Finance is very much part of the controversy. On August 17, 2015, the web site Adviser Perspectives published an article entitled Why You Shouldn’t Trust Most Financial Research,and in its Summer 2015 issue, Journal of Portfolio Management published a set of recommended improvementsto enhance the credibility of empirical financial research.

It’s Important To Everybody

Obviously, anything that purports to teach investors how to invest more successfully is crucial, and good research does that. The 1920s-30s is a great example of what the financial markets can look like if participants just wing it, and 2000-02 reminds us what can happen if we allow ourselves to feel too hip to worry about what we can learn from the ivory-tower crowd. On the other hand, 2008 stands as a sad reminder of what can happen if we go to the other extreme and act as if all research is good research.

Now, with venture capital pouring billions into robo-investing (expecting, obviously, fees paid by you to supply their returns) and with robo marketers trotting out big-pedigree research names and fancy “white papers” to demonstrate the credibility of their offerings, you have an especially important stake in knowing how to differentiate the terrific from the inept. But don’t fret. Even if you don’t have advanced degrees in this field, you’ll still be able to recognize what’s what.

Your Polygraph

Self-protection hinges on two oft-repeated but incredibly valuable platitudes:

  •  If it sounds too good to be true, it probably is.
  •  Past performance does not assure future outcomes.
  • I know these sounds clichéd, especially the past-performance thing that’s been repeated constantly often under the it’s-not-on-me sections of documents labeled “Disclaimers.” Isn’t it wonderful how lawyers make excuses for providers before things even get started, much less waiting for things to actually go wrong.

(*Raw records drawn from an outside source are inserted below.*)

Lemma resting_first c r : zget rs 0 = Some r → lo src r < hi src r → resting c → lo src r ≤ cPos c.
Proof using Hl.
  intros Hr Hne [_ Hc].
  assert (∀ j r', zget rs j = Some r' → lo src r ≤ lo src r' ∧ lo src r ≤ hi src r') as Hle.
  { intros j r' Hr'. destruct (range_at _ _ Hr') as (? & ? & _). destruct (range_at _ _ Hr) as (? & ? & _).
    destruct (decide (j = 0)) as [->|]; [simplify_eq; lia|]. pose proof (zget_Some_range _ _ _ Hr').
    pose proof (clip_order src rs 0 j _ _ (iok_ranges _ Hl) ltac:(lia) Hr Hr'). lia. }
  destruct Hc as [(r' & Hr' & _ & _ & [?|(r'' & Hr'' & ?)])|[_ ->]].
  - pose proof (Hle _ _ Hr'). lia.
  - pose proof (Hle _ _ Hr''). lia.
  - destruct (proj1 (proj2 (eof_spec)) r (zget_elem _ _ _ Hr)); lia.
Qed.

(** Between consecutive ranges nothing is selected. *)
Lemma loc_between i r' r :
  zget rs (i - 1) = Some r' → zget rs i = Some r → lo src r < len src →
  loc src rs (hi src r') = loc src rs (lo src r) ∧
  lo src r' < hi src r' ∧ hi src r' < lo src r ∧ EndByte r' ≤ len src.
Proof using Hl.
  intros Hr' Hr Hlt. pose proof (iok_ranges _ Hl) as [Hg Hn _].
  pose proof (StronglySorted_zget _ _ _ _ _ _ Hg Hr' Hr ltac:(lia)) as Hgap. cbn in Hgap.
  pose proof (Forall_zget _ _ _ _ Hn Hr') as Hne. unfold nonempty in Hne.
  assert (lo src r' < hi src r' ∧ hi src r' < lo src r ∧ EndByte r' ≤ len src) as (? & ? & ?)
    by (unfold lo, hi in *; lia).
  split; [|done]. apply loc_gap. intros r'' (j & Hj & Hr'')%elem_zget.
  pose proof (iok_ranges _ Hl) as Hok.
  destruct (Z.lt_trichotomy j i) as [Hj'|[->|Hj']].
  - destruct (decide (j = i - 1)) as [->|]; [simplify_eq; lia|].
    pose proof (clip_order src _ j (i - 1) _ _ Hok ltac:(lia) Hr'' Hr'). lia.
  - simplify_eq. lia.
  - pose proof (clip_order src _ _ _ _ _ Hok Hj' Hr Hr''). destruct (range_at _ _ Hr) as (? & ? & _). lia.
Qed.
(** C33.  A scanner that starts at an honest position cannot make the lexer
    panic or return a wrong token, whatever calls it makes in whatever order:
    a token is returned exactly when a result symbol was set, it ends at the
    marked end (the cursor when no end was marked), it starts at the token start
    or, when skipping moved that past the mark, at the mark itself; its text and
    its row and column positions are those of the source. *)
Theorem scanner_token_from_source src pos row col ops :
  Forall byte_ok src → 0 ≤ pos ≤ len src → len src < 2 ^ 32 →
  mkPoint row col = offset_point src pos →
  ∃ l res, run_ops (newExternalLexer src pos row col) ops = Ret l ∧ xSource l = src ∧
    token l = Ret res ∧
    match res with
    | None => xHasResult l = false
    | Some t => xHasResult l = true ∧ token_of pos l t
    end.
Proof.
  intros Hb Hp Hlen Hpt.
  destruct (run_ops_ok pos _ ops (newExternalLexer_ok src pos row col Hb Hp Hpt))
    as (l & Hr & Hl & Hs). cbn in Hs.
  destruct (token_spec pos l Hl) as (res & Ht & Hres); [by rewrite Hs|]. by exists l, res.
Qed.

Lemma scanner_token_from_source_witness :
  ∃ l res, run_ops (newExternalLexer sample_source 0 0 0)
      [OpAdvanceSpaces true; OpMarkEnd; OpAdvanceUntilNewline true; OpSetResultSymbol 7] = Ret l ∧
    xSource l = sample_source ∧ token l = Ret res ∧
    match res with
    | None => xHasResult l = false
    | Some t => xHasResult l = true ∧ token_of 0 l t
    end.
Proof.
  apply scanner_token_from_source;
    [by repeat (constructor; [unfold byte_ok; lia|])|vm_compute; intuition discriminate|done|done].
Defined.

(** [AdvanceSpaces] and [AdvanceUntilNewline] do what their comments
    promise on every source, valid UTF-8 or not: they leave the lexer exactly
    where repeated [Advance] leaves it while the lookahead is a space,
    respectively not a newline, and return the number of bytes consumed. *)
Theorem bulk_advance_is_repeated_advance from skip l :
  xl_ok from l →
  (∃ n l', AdvanceSpaces skip l = Ret (n, l') ∧ n = xPos l' - xPos l ∧
     advance_while (λ r, r =? 32) skip (S (length (xSource l))) l = Ret l') ∧
  (∃ n l', AdvanceUntilNewline skip l = Ret (n, l') ∧ n = xPos l' - xPos l ∧
     advance_while (λ r, negb (r =? newline)) skip (S (length (xSource l))) l = Ret l').
Proof.
  intros Hl. split.
  - destruct (advance_run_equiv _ _ spaces_test from skip l Hl) as (n & l' & ? & ? & _ & ?).
    by exists n, l'.
  - destruct (advance_run_equiv _ _ newline_test from skip l Hl) as (n & l' & ? & ? & _ & ?).
    by exists n, l'.
Qed.

Lemma bulk_advance_is_repeated_advance_witness :
  ∃ n l', AdvanceSpaces true (newExternalLexer sample_source 0 0 0) = Ret (n, l') ∧ n = xPos l' - 0 ∧
     advance_while (λ r, r =? 32) true 7 (newExternalLexer sample_source 0 0 0) = Ret l'.
Proof.
  exact (proj1 (bulk_advance_is_repeated_advance 0 true (newExternalLexer sample_source 0 0 0)
                  sample_xl_ok)).
Defined.

(** [HasPreviousBytes] answers without a run-time panic, and says yes
    exactly when the bytes before the cursor end in the text. *)
Theorem HasPreviousBytes_suffix from l text :
  xl_ok from l →
  ∃ b, HasPreviousBytes text l = Ret b ∧
    (b = true ↔ ∃ pre, slice (xSource l) 0 (xPos l) = pre ++ text).
Proof.
  intros Hl. pose proof (xl_from _ _ Hl). unfold HasPreviousBytes.
  destruct text as [|c text]; [exists true; split; [done|]; split; [|done];
    intros _; eexists; by rewrite app_nil_r|].
  set (t := c :: text). pose proof (len_nonneg t).
  destruct (Z.ltb_spec (xPos l - len t) 0) as [Hneg|Hpos].
  - exists false. split; [done|]. split; [done|]. intros [pre Hpre].
    apply (f_equal len) in Hpre. rewrite len_slice, len_app in Hpre by lia.
    pose proof (len_nonneg pre). lia.
  - rewrite previous_bytes_spec by lia. replace (xPos l - len t + len t) with (xPos l) by lia.
    eexists. split; [done|]. rewrite bool_decide_eq_true.
    rewrite <-(slice_app_split _ 0 (xPos l - len t) (xPos l)) by lia. split.
    + intros Ht. rewrite Ht. eauto.
    + intros [pre Hpre]. apply app_inj_2 in Hpre as [_ ?]; [done|].
      pose proof (len_slice (xSource l) (xPos l - len t) (xPos l)). unfold len in *. lia.
Qed.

I get it. I’m also turned off by the boilerplate. But as irritating as it sounds, it’s really needed and I’ve written it many times. It’s for real. So please, please, please don’t get so jaded that you gloss over statements like these. To give you incentive to brush past the annoyance and take these saying seriously, consider this: The common element in bad research, the stuff you should avoid, is that it violates these principles.

    Too Good to be True

    We don’t know the future. Investing is risky. Sometimes we’re going to lose money. Period. If anybody even hints at anything to the contrary, that’s a clue you’re dealing with a lemon.

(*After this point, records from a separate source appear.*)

(* ===== verification/ExternalVM.v ===== *)
(** * The external scanner virtual machine

    external_vm.go: the bytecode, its validator, the interpreter with its step
    limit, and the payload that survives between scans.  [unicode.IsSpace],
    [IsDigit] and [IsLetter] are tables of the Go library and parameters of the
    interpreter; no theorem depends on what they contain. *)

From Stdlib Require Import ZArith Lia ZifyBool.
From stdpp Require Import base tactics relations list numbers option.
From S2P Require Import Prelude Utf8 Points Tokens Lexer LexerScan ExternalLexer.
Local Open Scope Z_scope.

Inductive ExternalVMOp :=
| ExternalVMOpFail
| ExternalVMOpJump
| ExternalVMOpRequireValid
| ExternalVMOpRequireStateEq
| ExternalVMOpSetState
| ExternalVMOpIfRuneEq
| ExternalVMOpIfRuneInRange
| ExternalVMOpIfRuneClass
| ExternalVMOpAdvance
| ExternalVMOpMarkEnd
| ExternalVMOpEmit
| ExternalVMOpUnknown (n : Z).

#[export] Instance ExternalVMOp_eq_dec : EqDecision ExternalVMOp.
Proof. solve_decision. Defined.

Record ExternalVMInstr := mkInstr { iOp : ExternalVMOp; iA : Z; iB : Z; iAlt : Z }.

Record ExternalVMProgram := mkProgram { Code : list ExternalVMInstr; MaxSteps : Z }.

(** The messages of [fmt.Errorf], as values. *)
Inductive vm_error :=
| ErrEmpty
| ErrMaxSteps
| ErrTarget (i : Z) (target : Z) (codeLen : Z) (alt : bool)
| ErrValidIndex (i : Z) (a : Z)
| ErrStateValue (i : Z) (a : Z)
| ErrRuneRange (i : Z) (a b : Z)
| ErrRuneClass (i : Z) (a : Z)
| ErrOpcode (i : Z) (n : Z).

Definition validateExternalVMTarget (i target codeLen : Z) (alt : bool) : option vm_error :=
  if (target <? 0) || (codeLen <=? target) then Some (ErrTarget i target codeLen alt) else None.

    Nowadays, you’re most likely to encounter we-got-this type rhetoric that uses words, acronyms and names like efficient frontier, optimization, MVO, asset allocation, Markwotiz, Black-Litterman, covariance matrix, volatility, correlation, and so forth. This is heady stuff. The goal, a very worthy goal, is to offer you a portfolio, tailor made for you, that will give you the most bang for the buck while losing as little sleep as possible. In financial jargon, this means balancing asset classes and/or securities in such a way as to combine the maximum expected return given your personal tolerable standard deviation (risk). The robos that offer this tend to do so via portfolios of ETFs with the percentage of money allocated to each determined by their models.